I don't want to oversell this. Farmers and sailors everywhere watch the weather intensely, seeking to understand its portents. Almanacks were known in ancient times, but no one produced almanacks in similar number and variety to the English and later, the Americans. Distant second, third, and fourth place went to Germany, Holland, and Belgium, tending to support my supposition that this reading of the natural world has a Germanic tinge to it. In other parts of the world signs in nature were used to read the future: prophecy and divination. Among the Puritans they were used to read the present, or the recent past.
It is a fair challenge to my theory that one would expect the more thorough descendants of the Norse and Germans in current-day Scandinavia and Germany to be even more fatalistic than the English. I think that holds only for
fatalism in the negative sense. I think those groups moved more toward the dualism of Norse religion. The war of the gods and giants is what the universe is really about, and human actions only a secondary phenomenon. We are on the side of the gods because they are noble, but they are going to eventually lose to the giants. Lutheranism is rivaled only by Orthodoxy in its dualism among the Christian sects. Garrison Keillor speaks humorously but accurately about the Light Lutherans and the Dark Lutherans.
The Puritans of East Anglia then, had a core temperament of doom (in the neutral sense) distilled by Calvinism.
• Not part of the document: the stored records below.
(** The branch that logs and returns is taken only by a registered global
    receiver that holds a nil pointer; it leaves tracker and callbacks
    alone. *)
Lemma OnInvalidateRoom_nil_global_cache
    (w : World) (roomID : string) (joins : gmap string nat)
    (invites : gmap string (list RawMessage))
    (leaves : gmap string RawMessage) (gc : Receiver) :
  userToReceiver w !! DispatcherAllUsers = Some gc →
  recv_type gc = GlobalCachePtr → recv_ptr gc = None →
  ∃ w', OnInvalidateRoom roomID joins invites leaves w = Returned tt w' ∧
        jrt w' = jrt w ∧ calls w' = calls w ∧
        logs w' = logs w ++ [{| log_level := LogError;
                                log_msg := "No receiver for global cache";
                                log_fields := [] |}].
Proof.
  intros Hreg Hty Hptr.
  unfold OnInvalidateRoom, bind, ReceiverForUser, gets, type_assert.
  rewrite Hreg. rewrite decide_True by done. unfold ret. rewrite Hptr.
  eexists. split; [reflexivity |]. done.
Qed.

(** ** The audience *)

Lemma users_in_state_elem (st : Membership) (t : gmap string (gmap string Membership))
    (roomID u : string) :
  u ∈ users_in_state st t roomID ↔ room_members t roomID !! u = Some st.
Proof.
  unfold users_in_state. rewrite list_elem_of_fmap. split.
  - intros [[u' st'] [-> Hin]]. apply list_elem_of_filter in Hin as [Hst Hin].
    apply elem_of_map_to_list in Hin. simpl in *. by subst.
  - intros Hl. exists (u, st). split; [done |].
    apply list_elem_of_filter. split; [done |]. by apply elem_of_map_to_list.
Qed.

Lemma users_in_state_NoDup (st : Membership) (t : gmap string (gmap string Membership))
    (roomID : string) :
  NoDup (users_in_state st t roomID).
Proof.
  unfold users_in_state. apply NoDup_fmap_fst.
  - intros u x y Hx Hy.
    apply list_elem_of_filter in Hx as [_ Hx], Hy as [_ Hy].
    apply elem_of_map_to_list in Hx, Hy. congruence.
  - apply NoDup_filter, NoDup_map_to_list.
Qed.

Lemma joined_iff (t : gmap string (gmap string Membership)) (roomID u : string) :
  u ∈ users_in_state Joined t roomID ↔ membership_of t u roomID = Joined.
Proof.
  rewrite users_in_state_elem. unfold membership_of.
  destruct (room_members t roomID !! u) as [st|]; simpl; naive_solver.
Qed.

(** Who is in the audience: the joined users of the room that have a
    receiver, the global sentinel left out. *)
Lemma audience_of_elem (w : World) (roomID u : string) :
  u ∈ audience_of w roomID ↔
  membership_of (jrt w) u roomID = Joined ∧ u ≠ DispatcherAllUsers ∧
  is_Some (userToReceiver w !! u).
Proof.
  unfold audience_of, jrt_JoinedUsersForRoom. simpl.
  rewrite list_elem_of_filter, joined_iff. unfold audience_filter.
  case_bool_decide; destruct (userToReceiver w !! u); simpl;
    rewrite ?is_Some_alt; intuition congruence.
Qed.

Lemma audience_of_NoDup (w : World) (roomID : string) :
  NoDup (audience_of w roomID).
Proof. apply NoDup_filter, users_in_state_NoDup. Qed.

Lemma audience_of_no_sentinel (w : World) (roomID : string) :
  DispatcherAllUsers ∉ audience_of w roomID.
Proof. rewrite audience_of_elem. tauto. Qed.

Lemma audience_eq (roomID : string) (w : World) :
  audience roomID w = Returned (audience_of w roomID, join_count_of w roomID) w.
Proof.
  unfold audience, gets, audience_of, join_count_of.
  by destruct (jrt_JoinedUsersForRoom _ _ _).
Qed.

(** Everyone in the audience is called, once, in audience order. *)
Lemma user_calls_audience (w : World) (roomID : string) (cb : Callback) :
  inv_user <$> user_calls (userToReceiver w) cb (audience_of w roomID)
  = audience_of w roomID.
Proof.
  assert (Hall : ∀ u, u ∈ audience_of w roomID →
                      is_Some (userToReceiver w !! u)).
  { intros u Hu. apply audience_of_elem in Hu. tauto. }
  induction (audience_of w roomID) as [|u us IH]; [done |].
  unfold user_calls in *. cbn [omap list_omap].
  destruct (Hall u) as [l Hl]; [by left |]. rewrite Hl. cbn.
  f_equal. apply IH. intros u' Hu'. apply Hall. by right.
Qed.

(** ** Running the monad one step at a time *)

Section steps.
Context {A B : Type}.
Implicit Types (k : A → M B) (w : World).

Lemma run_ret (a : A) k w : bind (ret a) k w = k a w.
Proof. reflexivity. Qed.

Lemma run_gets (f : World → A) k w : bind (gets f) k w = k (f w) w.
Proof. reflexivity. Qed.

Lemma run_panic (msg : string) k w : bind (panic msg) k w = Panicked msg w.
Proof. reflexivity. Qed.

Lemma run_jrt_read (f : gmap string (gmap string Membership) → A) k w :
  bind (jrt_read f) k w = k (f (jrt w)) w.
Proof. reflexivity. Qed.

Lemma run_jrt_call (f : gmap string (gmap string Membership)
                        → A * gmap string (gmap string Membership)) k w :
  bind (jrt_call f) k w = k (f (jrt w)).1 (with_jrt (f (jrt w)).2 w).
Proof. unfold bind, jrt_call. by destruct (f (jrt w)). Qed.

Lemma run_assoc {C} (m : M C) (h : C → M A) k w :
  bind (bind m h) k w = bind m (λ c, bind (h c) k) w.
Proof. unfold bind. by destruct (m w). Qed.
End steps.

Section steps_unit.
Context {B : Type}.
Implicit Types (k : unit → M B) (w : World).

Lemma run_modify (f : World → World) k w : bind (modify f) k w = k tt (f w).
Proof. reflexivity. Qed.

Lemma run_jrt_write f k w :
  bind (jrt_write f) k w = k tt (with_jrt (f (jrt w)) w).
Proof. reflexivity. Qed.

Lemma run_invoke (u : string) (l : Receiver) (cb : Callback) k w :
  bind (invoke u l cb) k w
  = k tt (with_calls (calls w ++ [mk_call u l cb]) w).
Proof. reflexivity. Qed.

Lemma run_invoke_OnNewEvent (u : string) (l : Receiver) (ed : nat) k w :
  bind (invoke_OnNewEvent u l ed) k w
  = k tt (with_calls
            (calls w ++ [mk_call u l (OnNewEvent_cb ed (heap w !! ed))]) w).
Proof. reflexivity. Qed.

Lemma run_log (lvl : LogLevel) (msg : string) fields k w :
  bind (log lvl msg fields) k w
  = k tt (with_logs (logs w ++ [{| log_level := lvl; log_msg := msg;
                                   log_fields := fields |}]) w).
Proof. reflexivity. Qed.

Lemma run_assign (ed : nat) (f : EventData → EventData) (v : EventData) k w :
  heap w !! ed = Some v →
  bind (assign ed f) k w = k tt (with_heap (<[ed := f v]> (heap w)) w).
Proof. intros Hv. unfold assign, bind, deref, modify. by rewrite Hv. Qed.
End steps_unit.

Lemma run_ReceiverForUser {B} (u : string) (k : option Receiver → M B) (w : World) :
  bind (ReceiverForUser u) k w = k (userToReceiver w !! u) w.
Proof. reflexivity. Qed.

Lemma run_audience {B} (roomID : string) (k : list string * Z → M B) (w : World) :
  bind (audience roomID) k w
  = k (audience_of w roomID, join_count_of w roomID) w.
Proof. unfold bind. by rewrite audience_eq. Qed.

Lemma run_alloc {B} (v : EventData) (k : nat → M B) (w : World) :
  bind (alloc v) k w = k (length (heap w)) (with_heap (heap w ++ [v]) w).
Proof. reflexivity. Qed.

Lemma run_deref {B} (ed : nat) (v : EventData) (k : EventData → M B) (w : World) :
  heap w !! ed = Some v → bind (deref ed) k w = k v w.
Proof. intros Hv. unfold bind, deref. by rewrite Hv. Qed.

Lemma with_calls_same (w : World) : with_calls (calls w) w = w.
Proof. by destruct w. Qed.
(** * emonë transcriber: a shallow embedding of [transcribe.js]

    The transcriber is "a pair of tangled state machines" written in
    continuation-passing style: the phoneme lexer feeds the glyph aligner,
    which feeds a collector; [embelish] and [measure] then run over the
    collected slots.

    Every JavaScript closure of the source is a constructor of a state type
    here, and applying the closure is a function from that state and its
    argument to the next state.  The continuation [emit] that a state closes
    over is the state of the next machine; the source uses each [emit]
    exactly once on every path, so the nesting below is exact. *)

From Stdlib Require Import List String Ascii ZArith Bool Lia Sorted.
Import ListNotations.

Set Implicit Arguments.

Open Scope string_scope.
Open Scope list_scope.

(** ** Characters

    [for (const character of text)] yields one-code-point strings; the
    terminator handed to the machine after the loop is [null].  A character
    is therefore an [option string]. *)

Definition Char := option string.

Definition null : Char := None.
Definition LF  : string := String (ascii_of_nat 10) "".
Definition CR  : string := String (ascii_of_nat 13) "".
Definition TAB : string := String (ascii_of_nat 9) "".

(** [for (const character of text)] for a text of 8-bit characters. *)
Fixpoint chars (text : string) : list string :=
  match text with
  | EmptyString => []
  | String a rest => String a "" :: chars rest
  end.

(** [switch (c) { case l1: case l2: ... }]: strict equality with one of the
    labels; [null] equals no string label. *)
Definition among (c : Char) (labels : list string) : bool :=
  match c with
  | Some s => existsb (String.eqb s) labels
  | None => false
  end.

Definition isnull (c : Char) : bool :=
  match c with None => true | Some _ => false end.

(** The string a character contributes to a concatenation ([s + c]). *)
Definition str (c : Char) : string :=
  match c with Some s => s | None => "null" end.

(** ** Phonemes: the objects [{type: ..., ...}] the lexer emits. *)

Inductive Phoneme : Type :=
| Consonant (consonant : string)
| Vowel (vowel : string)
| Diphthong (first second : string)
| SpacePh
| Newline
| Error (error : string).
Those who moved to a harsh and dangerous new land in New England, especially the Bay Colony because of their piety were thus double-distilled. They strained to read all events as indicators of God's favor or disfavor - a redeemed version of reading events for clues to the friendliness or unfriendliness of nature and the universe, perhaps. They believed that striving did not affect salvation, yet they strove more than any other peoples because they considered striving
evidence of salvation. Only the saved would care so much. This doesn't strike me as all that different from The Battle of Maldon:
Hige sceal þē heardra, heorte þē cēnre,
mōd sceal þē māre, þē ūre mægen lytlað.
Thought shall be harder, heart the keener,
Mood the more, as our might lessens*
You will note that I used the verb
read for the observance of nature. That was not accidental. Part IV on the Book of Nature.
* If one notes that sc is pronounced
sh while the c in cenre is hard (and lytlad is
littleth), you can get some sense of both the nearness and remoteness of English of a thousand years ago.